Я, как ошпаренный, подскочил на койке, несмотря на то, что это вызвало очередной спазм. Это не галлюцинация. Перед глазами мигал, время от времени угасая, значок входящего подключения. Связь работала.

— Не может быть… — ошарашенно пробубнил я. Может, это тоже сумасшествие?

— Ты меня слушаешь?! — раздражённо спросил голос.

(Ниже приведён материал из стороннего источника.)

(** * Hybrid recommendation engine (build-ml-model.py): a shallow embedding

    The development follows the four classes of the source file:
    [DataProcessor], [CollaborativeFilteringModel], [ContentBasedModel] and
    [HybridRecommendationEngine].  Python integers are [Z] (negative list
    indices wrap around, as in Python and NumPy), floating-point scores are
    exact rationals [Q], dictionaries are [gmap], sets are [gset], and a
    raised exception is the [Raise] case of [result].

    What the source takes from its libraries without defining it (the
    truncated SVD, TF-IDF with cosine similarity, [np.argsort], the
    iteration order of a Python [set]) are the fields of the class
    [Runtime]; what the proofs need to know about them is [RuntimeSpec]. *)

From Stdlib Require Import QArith Qabs Lqa.
From stdpp Require Import gmap strings list fin_maps sorting.

Local Open Scope Z_scope.

(** ** Python values and control flow *)

Inductive exn : Type :=
  | KeyError
  | IndexError
  | ValueError
  | TypeError
  | AttributeError.

Inductive result (A : Type) : Type :=
  | Ok (a : A)
  | Raise (e : exn).

Arguments Ok {A} a.
Arguments Raise {A} e.

#[global] Instance result_bind : MBind result :=
  λ A B (k : A → result B) (r : result A),
    match r with
    | Ok a => k a
    | Raise e => Raise e
    end.

#[global] Instance result_ret : MRet result := λ A, Ok.

Fixpoint mapM_result {A B : Type} (f : A → result B) (l : list A) : result (list B) :=
  match l with
  | [] => Ok []
  | a :: l' => b ← f a; bs ← mapM_result f l'; Ok (b :: bs)
  end.

(** [len(x)] where the attribute [x] may still be [None]. *)
Definition py_len {A : Type} (o : option (list A)) : result Z :=
  match o with
  | Some l => Ok (Z.of_nat (length l))
  | None => Raise TypeError
  end.

(** [x[...]] where the attribute [x] may still be [None]. *)
Definition subscriptable {A : Type} (o : option A) : result A :=
  match o with
  | Some a => Ok a
  | None => Raise TypeError
  end.

(** [l[i]] for a list or a NumPy array: a negative index counts from the
    end, anything outside [-len, len) raises [IndexError]. *)
Definition getitem {A : Type} (l : list A) (i : Z) : result A :=
  let n := Z.of_nat (length l) in
  let j := if i <? 0 then i + n else i in
  if (0 <=? j) && (j <? n) then
    match l !! Z.to_nat j with
    | Some a => Ok a
    | None => Raise IndexError
    end
  else Raise IndexError.

(** [l[:n]]: a negative bound drops that many elements from the end. *)
Definition slice_to {A : Type} (l : list A) (n : Z) : list A :=
  if n <? 0 then take (Z.to_nat (Z.of_nat (length l) + n)) l
  else take (Z.to_nat n) l.

(** [d[k]] for a dictionary. *)
Definition dict_getitem `{Countable K} {V : Type} (d : gmap K V) (k : K) : result V :=
  match d !! k with
  | Some v => Ok v
  | None => Raise KeyError
  end.

(** [d.get(k, dflt)]. *)
Definition dict_get `{Countable K} {V : Type} (d : gmap K V) (k : K) (dflt : V) : V :=
  default dflt (d !! k).

(** [{k: v for k, v in l}]: a later binding of a key overwrites an earlier one. *)
Definition dict_of `{Countable K} {V : Type} (l : list (K * V)) : gmap K V :=
  foldl (λ d kv, <[kv.1 := kv.2]> d) ∅ l.

Fixpoint enumerate_from {A : Type} (k : Z) (l : list A) : list (Z * A) :=
  match l with
  | [] => []
  | a :: l' => (k, a) :: enumerate_from (k + 1) l'
  end.

Definition enumerate {A : Type} (l : list A) : list (Z * A) := enumerate_from 0 l.

(** ** Numbers *)

Definition Qltb (x y : Q) : bool := negb (Qle_bool y x).

(** Python's [min(a, b)] and [max(a, b)]: the first argument is kept
    unless the second is strictly smaller (strictly larger). *)
Definition py_min (a b : Q) : Q := if Qltb b a then b else a.
Definition py_max (a b : Q) : Q := if Qltb a b then b else a.

Definition Qsum (l : list Q) : Q := foldl Qplus (0 # 1)%Q l.

(** [np.mean]; the quotient by an empty count is [0] here ([nan] in NumPy,
    which the rationals do not have). *)
Definition np_mean (l : list Q) : Q := (Qsum l / inject_Z (Z.of_nat (length l)))%Q.

(** [list.sort(key=..., reverse=True)]: descending by key, and stable, so
    entries with equal keys stay in their original order. *)
Fixpoint insert_desc {A : Type} (key : A → Q) (x : A) (l : list A) : list A :=
  match l with
  | [] => [x]
  | y :: l' => if Qltb (key x) (key y) then y :: insert_desc key x l' else x :: y :: l'
  end.

Definition sort_desc {A : Type} (key : A → Q) (l : list A) : list A :=
  foldr (insert_desc key) [] l.

(** ** Tables *)

(** A row of the interactions table.  The [rating] column is optional for
    the table as a whole ([has_rating]); when it is absent the field
    [rating] of a row carries no information. *)
Record Row : Type := {
  user_id : string;
  item_id : string;
  rating : Q
}.

Record DataFrame : Type := {
  has_rating : bool;
  rows : list Row
}.

(** A row after [preprocess_interactions] added the two index columns. *)
Record EncodedRow : Type := {
  raw : Row;
  user_idx : Z;
  item_idx : Z
}.

Record EncodedFrame : Type := {
  enc_has_rating : bool;
  enc_rows : list EncodedRow
}.

(** The items table: one dictionary from column name to text per item. *)
Definition ItemsFrame : Type := list (gmap string string).

(** [scipy.sparse.csr_matrix] built from coordinate triples. *)
Record csr_matrix : Type := {
  shape : Z * Z;
  entries : list (Z * Z * Q)
}.

Definition matrix_data (m : csr_matrix) : list Q := (λ e, e.2) <$> m.(entries).

(** [m.sum(axis=1)] restricted to row [u], and [m.sum(axis=0)] to column [i]. *)
Definition row_entries (m : csr_matrix) (u : Z) : list Q :=
  (λ e, e.2) <$> filter (λ e, e.1.1 = u) m.(entries).
Definition col_entries (m : csr_matrix) (i : Z) : list Q :=
  (λ e, e.2) <$> filter (λ e, e.1.2 = i) m.(entries).

Definition indices (n : Z) : list Z := Z.of_nat <$> seq 0 (Z.to_nat n).

Definition sum_axis1 (m : csr_matrix) : list Q :=
  (λ u, Qsum (row_entries m u)) <$> indices m.(shape).1.
Definition sum_axis0 (m : csr_matrix) : list Q :=
  (λ i, Qsum (col_entries m i)) <$> indices m.(shape).2.

Definition count_positive (l : list Q) : Q :=
  inject_Z (Z.of_nat (length (filter (λ x, Qltb (0 # 1) x = true) l))).

(** [(m > 0).sum(axis=1)] and [(m > 0).sum(axis=0)]. *)
Definition positive_axis1 (m : csr_matrix) : list Q :=
  (λ u, count_positive (row_entries m u)) <$> indices m.(shape).1.
Definition positive_axis0 (m : csr_matrix) : list Q :=
  (λ i, count_positive (col_entries m i)) <$> indices m.(shape).2.

(** [np.divide(s, c, out=np.zeros_like(s), where=c != 0)]. *)
Definition np_divide_where (s c : list Q) : list Q :=
  zip_with (λ x y, if Qeq_bool y (0 # 1) then (0 # 1)%Q else (x / y)%Q) s c.

(** ** The libraries behind the source *)

(** A metric returned by [evaluate]: a rational, the square root of a
    rational ([np.sqrt], kept symbolic), or [float('inf')]. *)
Inductive Float : Type :=
  | Finite (q : Q)
  | SquareRoot (q : Q)
  | Infinity.

Record Metrics : Type := {
  rmse : Float;
  mae : Float
}.

Definition Qabs_diff (a p : Q) : Q := Qabs (a - p).

(** [sklearn.metrics.mean_squared_error(actual, predictions)]. *)
Definition mean_squared_error (actual predictions : list Q) : Q :=
  np_mean (zip_with (λ a p, ((a - p) * (a - p))%Q) actual predictions).

(** Modelled from the spec: the source file breaks off inside the
    expression [mae = np.mean(np.abs(np.array(actual ...] at the end of
    [evaluate]; the rest of that expression and the returned dictionary
    [{rmse, mae}] follow the specification ("compute RMSE and MAE of
    predictions versus actuals"). *)
Definition mean_absolute_error (actual predictions : list Q) : Q :=
  np_mean (zip_with Qabs_diff actual predictions).

Class Runtime : Type := {
  (** [list(s)] and [for x in s] for a Python set of integers. *)
  set_iter : gset Z → list Z;
  (** [np.argsort(a)]. *)
  np_argsort : list Q → list Z;
  (** [TruncatedSVD(n_components, random_state)]: [fit_transform(m)]
      together with [components_.T]. *)
  truncated_svd : Z → Z → csr_matrix → result (list (list Q) * list (list Q));
  (** [TfidfVectorizer(max_features, ...).fit_transform] followed by
      [cosine_similarity]. *)
  tfidf_cosine : Z → list string → result (list (list Q))
}.

(** ** DataProcessor *)

Module DataProcessor.

Record t : Type := {
  min_interactions : Z;
  user_encoder : gmap string Z;
  item_encoder : gmap string Z;
  user_decoder : gmap Z string;
  item_decoder : gmap Z string
}.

— Да, — уверенно кивнул я, быстро сориентировавшись и решив, что лучше уж такое сумасшествие, чем апатия и потеря воли к сопротивлению. — Я слушаю.

10

— Расклад простой, — вещал голос в моей голове. — Завтра утром тебя расстреляют. Но её величество Фортуна тебе сегодня улыбнулась во все шестьдесят четыре зуба и послала меня.

— Так. Стоп, — нужно было узнать хоть что-то о нежданном спасителе. — Как ты включил связь?

— Ну, технически говоря, я её не включал. У тебя в голове есть приёмник, пусть и неактивный, а это значит… М-м-м… — неопределённо сказал голос. — Ты же из двадцатого века, да?

— Почти, — погрешность была невелика.

— Телефоны. Карманные коммуникаторы или как их там? Даже после отключения они оставались видны в сети для специальных устройств. Если сравнивать, то ты — телефон, а я — такое устройство. Остальное — дело досконального знания матчасти плюс небольшое количество магии.

— Магии? — кажется, я всё-таки сходил с ума.

— Если я начну тебе объяснять, ты точно решишь, что двинулся, и ляжешь на койку умирать. Да и не нужно тебе ничего знать. Если примешь мои условия, сам увидишь, как всё происходит.

— И каковы условия? — я старательно отгонял ощущение, что говорю с серой стеной камеры.

— Я тебя вытаскиваю, а ты взамен поработаешь на меня какое-то время. Извини уж, но мне нужен человек с твоими навыками. И железом. Даже, наверное, больше железом.

— Звучит обидно, — хмыкнул я.

— Ты можешь оставить всё как есть и пожаловаться завтра расстрельной команде, — я живо представил, как говорящий пожимает плечами. — Уверен, они поймут и поддержат.

— Ладно, ладно, — сказал я, чувствуя себя так, словно только что подписал кровью потрёпанный пергамент с текстом на латыни. — Чёрт с тобой. Что нужно делать?